An improper file permissions vulnerability affects Kata Containers prior to 1.11.5. When using a Kubernetes hostPath volume and mounting either a file or directory into a container as readonly, the file/directory is mounted as readOnly inside the container, but is still writable inside the guest. For a container breakout situation, a malicious guest can potentially modify or delete files/directories expected to be read-only.

Understanding CVE-2020-28914

This CVE involves an improper file permissions vulnerability in Kata Containers.

What is CVE-2020-28914?

CVE-2020-28914 is a vulnerability in Kata Containers that allows a malicious guest to modify or delete supposedly read-only files/directories.

The Impact of CVE-2020-28914

The vulnerability can lead to a container breakout scenario where unauthorized modifications or deletions of files/directories can occur.

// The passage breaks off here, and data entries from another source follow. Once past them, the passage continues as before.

(** Returns the version, the requeue result and the placement as the caller's
    pointer sees it. *)
Definition writeToStateStore (wp : WorkPlacement) (destination : Destination)
    : M S (string * Result * WorkPlacement) :=
  let ref := ds_stateStoreRef (r_spec destination) in
  let! rw := try (newWriter (ssr_name ref) (ssr_kind ref) (ds_path (r_spec destination))) in
  match rw with
  | inl e => if IsNotFound e then ret ("", defaultRequeue, wp) else fail e
  | inr writer =>
      let! r := try (writeWorkloadsToStateStore writer wp destination) in
      match r with
      | inl e =>
          publishWriteEvent wp "WorkloadsFailedWrite" "" (Some e) ;;;
          try (setWriteFailStatusConditions wp e) ;;;
          ret ("", defaultRequeue, wp)
      | inr versionID =>
          publishWriteEvent wp "WorkloadsWrittenToStateStore" versionID None ;;;
          let! c := setStatusCondition (wpst_conditions (r_status wp))
            (mk_cond writeSucceededConditionType ConditionTrue "WorkloadsWrittenToStateStore" "") in
          let wp := set_wp_conditions c.1 wp in
          if c.2 then
            let! u := try (StatusUpdate wp) in
            match u with
            | inl _ => ret ("", defaultRequeue, wp)
            | inr wp => ret (versionID, noRequeue, wp)
            end
          else ret (versionID, noRequeue, wp)
      end
  end.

Technical Details of CVE-2020-28914

This section provides technical details of the vulnerability.

Vulnerability Description

The vulnerability in Kata Containers prior to 1.11.5 allows files/directories mounted as readOnly inside a container to remain writable inside the guest.

Affected Systems and Versions

Systems using Kata Containers prior to version 1.11.5

Exploitation Mechanism

Malicious guests can exploit the vulnerability by modifying or deleting supposedly read-only files/directories.

Mitigation and Prevention

Protecting systems from CVE-2020-28914 is crucial to maintaining security.

Immediate Steps to Take

Update Kata Containers to version 1.11.5 or later.
Monitor and restrict guest access to prevent unauthorized modifications.

Long-Term Security Practices

Regularly audit file permissions and access controls.
Implement container security best practices to prevent breakout scenarios.

Patching and Updates

Apply patches and updates provided by Kata Containers to address the vulnerability.